* _Stored items_
(* ===== verification/RpcClientEndpoint.v ===== *)
(** * RPC client endpoint

    [RpcClientEndpointImpl] of include/hakoniwa/pdu/rpc/rpc_client_endpoint_impl.hpp
    and src/rpc_client_endpoint_impl.cpp: one call at a time, its timeout, its
    cancellation and the matching of responses by request id. The clock reading
    an operation takes is an argument. As on the server side, the JSON entry is
    the record of the members the code reads, and the static list of instances
    is in [RpcInstances.v]. *)

From S2P Require Import Prelude RpcTypes RpcServerEndpoint.
From Stdlib Require Import ZArith Lia.
From stdpp Require Import base gmap strings list fin_maps relations.

Module RpcClientEp.
Import Rpc RpcServerEp.

(** ** State *)

Inductive ClientState :=
  | CLIENT_STATE_IDLE
  | CLIENT_STATE_RUNNING
  | CLIENT_STATE_CANCELLING.

#[export] Instance ClientState_eq_dec : EqDecision ClientState.
Proof. solve_decision. Defined.

Record PendingResponse := mkPendingResponse {
  prs_key : PduKey;
  prs_data : RpcPduData;
}.

Record RpcClient := mkRpcClient {
  rc_service_name : string;
  rc_client_name : string;
  rc_has_endpoint : bool;
  rc_has_pdu_definition : bool;
  rc_request_id : Z;
  rc_state : ClientState;
  rc_pending_responses : list PendingResponse;
  rc_current_timeout_usec : Z;
  rc_request_start_time_usec : Z;
  rc_current_request_id : Z;
  rc_definitions : list (string * PduDef);
  rc_subscriptions : list (string * Z);
}.

Definition new_rpc_client (service_name client_name : string)
    (has_endpoint has_pdu_definition : bool) : RpcClient :=
  mkRpcClient service_name client_name has_endpoint has_pdu_definition 0
    CLIENT_STATE_IDLE [] 0 0 0 [] [].

Definition set_state (st : ClientState) (c : RpcClient) : RpcClient :=
  mkRpcClient (rc_service_name c) (rc_client_name c) (rc_has_endpoint c)
    (rc_has_pdu_definition c) (rc_request_id c) st (rc_pending_responses c)
    (rc_current_timeout_usec c) (rc_request_start_time_usec c) (rc_current_request_id c)
    (rc_definitions c) (rc_subscriptions c).

Definition set_responses (l : list PendingResponse) (c : RpcClient) : RpcClient :=
  mkRpcClient (rc_service_name c) (rc_client_name c) (rc_has_endpoint c)
    (rc_has_pdu_definition c) (rc_request_id c) (rc_state c) l
    (rc_current_timeout_usec c) (rc_request_start_time_usec c) (rc_current_request_id c)
    (rc_definitions c) (rc_subscriptions c).

Definition set_current_request_id (n : Z) (c : RpcClient) : RpcClient :=
  mkRpcClient (rc_service_name c) (rc_client_name c) (rc_has_endpoint c)
    (rc_has_pdu_definition c) (rc_request_id c) (rc_state c) (rc_pending_responses c)
    (rc_current_timeout_usec c) (rc_request_start_time_usec c) n
    (rc_definitions c) (rc_subscriptions c).

(** The assignments of [call] before it sends. *)
Definition start_call (request_id timeout_usec now : Z) (c : RpcClient) : RpcClient :=
  mkRpcClient (rc_service_name c) (rc_client_name c) (rc_has_endpoint c)
    (rc_has_pdu_definition c) request_id CLIENT_STATE_RUNNING (rc_pending_responses c)
    timeout_usec now (rc_current_request_id c) (rc_definitions c) (rc_subscriptions c).

Definition register_channels (defs : list (string * PduDef)) (subs : list (string * Z))
    (c : RpcClient) : RpcClient :=
  mkRpcClient (rc_service_name c) (rc_client_name c) (rc_has_endpoint c)
    (rc_has_pdu_definition c) (rc_request_id c) (rc_state c) (rc_pending_responses c)
    (rc_current_timeout_usec c) (rc_request_start_time_usec c) (rc_current_request_id c)
    (rc_definitions c ++ defs) (rc_subscriptions c ++ subs).

(** ** Initialisation *)

(** The loop over the clients, up to the entry with this client's name. *)
Fixpoint init_client (c : RpcClient) (cfg : ServiceConfig) (meta : Z)
    (clients : list ClientSpec) : RpcClient * bool :=
  match clients with
  | [] => (c, false)
  | client :: rest =>
      match cs_name client with
      | None => (c, false)
      | Some client_name =>
          if negb (bool_decide (client_name = rc_client_name c)) then
            init_client c cfg meta rest
          else
            match cs_request_channel_id client, request_pdu_size cfg meta with
            | Some request_channel, Some request_size =>
                let req_def := (rc_service_name c,
                  rpc_def (rc_service_name c) (rc_client_name c +:+ "Req")
                    request_channel request_size) in
                match cs_response_channel_id client, response_pdu_size cfg meta with
                | Some response_channel, Some response_size =>
                    let res_def := (rc_service_name c,
                      rpc_def (rc_service_name c) (rc_client_name c +:+ "Res")
                        response_channel response_size) in
                    (register_channels [req_def; res_def]
                       [(rc_service_name c, response_channel)] c, true)
                | _, _ => (register_channels [req_def] [] c, false)
                end
            | _, _ => (c, false)
            end
      end
  end.

Definition initialize (c : RpcClient) (cfg : ServiceConfig) (pdu_meta_data_size : Z)
    : RpcClient * bool :=
  if negb (rc_has_endpoint c) then (c, false)
  else
    match sc_name cfg with
    | None => (c, false)
    | Some name =>
        if negb (bool_decide (name = rc_service_name c)) then (c, false)
        else if negb (rc_has_pdu_definition c) then (c, false)
        else
          match sc_clients cfg with
          | None => (c, false)
          | Some clients => init_client c cfg pdu_meta_data_size clients
          end
    end.

Section Operations.
Context {P : RpcPlatform}.

(** ** Requests *)

Definition request_key (c : RpcClient) : PduKey :=
  mkPduKey (rc_service_name c) (rc_client_name c +:+ "Req").

(** The counter is 64 bits wide, the id in the header 32. *)
Definition create_request_buffer (c : RpcClient) (opcode : Z) (is_cancel_request : bool)
    : RpcClient * RpcPduData :=
  let c' := if is_cancel_request then c
            else set_current_request_id (u64 (rc_current_request_id c + 1)) c in
  let request_id := if is_cancel_request then rc_request_id c
                    else rc_current_request_id c' in
  let header := mkServiceRequestHeader (u32 request_id) (rc_service_name c)
                  (rc_client_name c) opcode 0 in
  (c', cpp2pdu_ServiceRequestHeader header (get_pdu_size (request_key c))).

Definition send_request (c : RpcClient) (w : RpcWire) (pdu : RpcPduData) : RpcWire * bool :=
  rpc_send w (request_key c) pdu.

Definition call (c : RpcClient) (w : RpcWire) (pdu : RpcPduData) (timeout_usec now : Z)
    : RpcClient * RpcWire * bool :=
  if negb (bool_decide (rc_state c = CLIENT_STATE_IDLE)) then (c, w, false)
  else
    let c' := start_call (u32 (rc_current_request_id c)) timeout_usec now c in
    let '(w', sent) := send_request c' w pdu in
    if sent then (c', w', true) else (set_state CLIENT_STATE_IDLE c', w', false).

Definition send_cancel_request (c : RpcClient) (w : RpcWire) : RpcClient * RpcWire * bool :=
  if negb (bool_decide (rc_state c = CLIENT_STATE_RUNNING)) then (c, w, false)
  else
    let '(c', pdu) := create_request_buffer c HAKO_SERVICE_OPERATION_CODE_CANCEL true in
    let '(w', sent) := send_request c' w pdu in
    if sent then (set_state CLIENT_STATE_CANCELLING c', w', true) else (c', w', false).

(** ** Responses *)

Definition put_pending_response (key : PduKey) (data : RpcPduData) (c : RpcClient)
    : RpcClient :=
  set_responses (rc_pending_responses c ++ [mkPendingResponse key data]) c.

Definition validate_header (c : RpcClient) (header : ServiceResponseHeader) : bool :=
  if negb (bool_decide (rp_service_name header = rc_service_name c)) then false
  else if negb (bool_decide (rp_client_name header = rc_client_name c)) then false
  else if negb (rp_request_id header =? rc_request_id c)%Z then false
  else if (HAKO_SERVICE_RESULT_CODE_NUM <=? rp_result_code header)%Z then false
  else true.

Definition handle_cancel_response (c : RpcClient) : RpcClient * RpcClientEventType :=
  (set_state CLIENT_STATE_IDLE c, RpcClient_RESPONSE_CANCEL).

Definition handle_response_in (c : RpcClient) (response : RpcResponse)
    : RpcClient * RpcClientEventType :=
  if negb (validate_header c (res_header response)) then
    (set_state CLIENT_STATE_IDLE c, RpcClient_NONE)
  else if (rp_result_code (res_header response) =? HAKO_SERVICE_RESULT_CODE_CANCELED)%Z then
    handle_cancel_response c
  else (set_state CLIENT_STATE_IDLE c, RpcClient_RESPONSE_IN).

(** The loop over [pending_responses_]: the first with the id in question. *)
Definition find_response (c : RpcClient) : option (nat * PendingResponse) :=
  list_find (fun p => rp_request_id (pdu2cpp_ServiceResponseHeader (prs_data p))
                      = rc_request_id c) (rc_pending_responses c).

Definition timed_out (c : RpcClient) (now : Z) : bool :=
  (0 <? rc_current_timeout_usec c)%Z
  && (rc_current_timeout_usec c <? u64 (now - rc_request_start_time_usec c))%Z.

(** [response] is the caller's in/out parameter. *)
Definition poll (c : RpcClient) (response : RpcResponse) (now : Z)
    : RpcClient * RpcClientEventType * RpcResponse :=
  if bool_decide (rc_state c = CLIENT_STATE_IDLE) then (c, RpcClient_NONE, response)
  else if bool_decide (rc_state c = CLIENT_STATE_RUNNING) && timed_out c now then
    (c, RpcClient_RESPONSE_TIMEOUT, response)
  else
    match find_response c with
    | None => (c, RpcClient_NONE, response)
    | Some (i, p) =>
        let response' :=
          mkRpcResponse (pdu2cpp_ServiceResponseHeader (prs_data p)) (prs_data p) in
        let '(c', ev) :=
          handle_response_in (set_responses (delete i (rc_pending_responses c)) c)
            response' in
        (c', ev, response')
    end.

Definition clear_pending_responses (c : RpcClient) : RpcClient := set_responses [] c.
End Operations.
End RpcClientEp.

* _What to work on_
Transcribe, exactly as written, all lines of the entries above from the first to the one containing "prs_data : RpcPduData;", and no more.

* _Result of this task_
(* ===== verification/RpcClientEndpoint.v ===== *)
(** * RPC client endpoint

    [RpcClientEndpointImpl] of include/hakoniwa/pdu/rpc/rpc_client_endpoint_impl.hpp
    and src/rpc_client_endpoint_impl.cpp: one call at a time, its timeout, its
    cancellation and the matching of responses by request id. The clock reading
    an operation takes is an argument. As on the server side, the JSON entry is
    the record of the members the code reads, and the static list of instances
    is in [RpcInstances.v]. *)

From S2P Require Import Prelude RpcTypes RpcServerEndpoint.
From Stdlib Require Import ZArith Lia.
From stdpp Require Import base gmap strings list fin_maps relations.

Module RpcClientEp.
Import Rpc RpcServerEp.

(** ** State *)

Inductive ClientState :=
  | CLIENT_STATE_IDLE
  | CLIENT_STATE_RUNNING
  | CLIENT_STATE_CANCELLING.

#[export] Instance ClientState_eq_dec : EqDecision ClientState.
Proof. solve_decision. Defined.

Record PendingResponse := mkPendingResponse {
  prs_key : PduKey;
  prs_data : RpcPduData;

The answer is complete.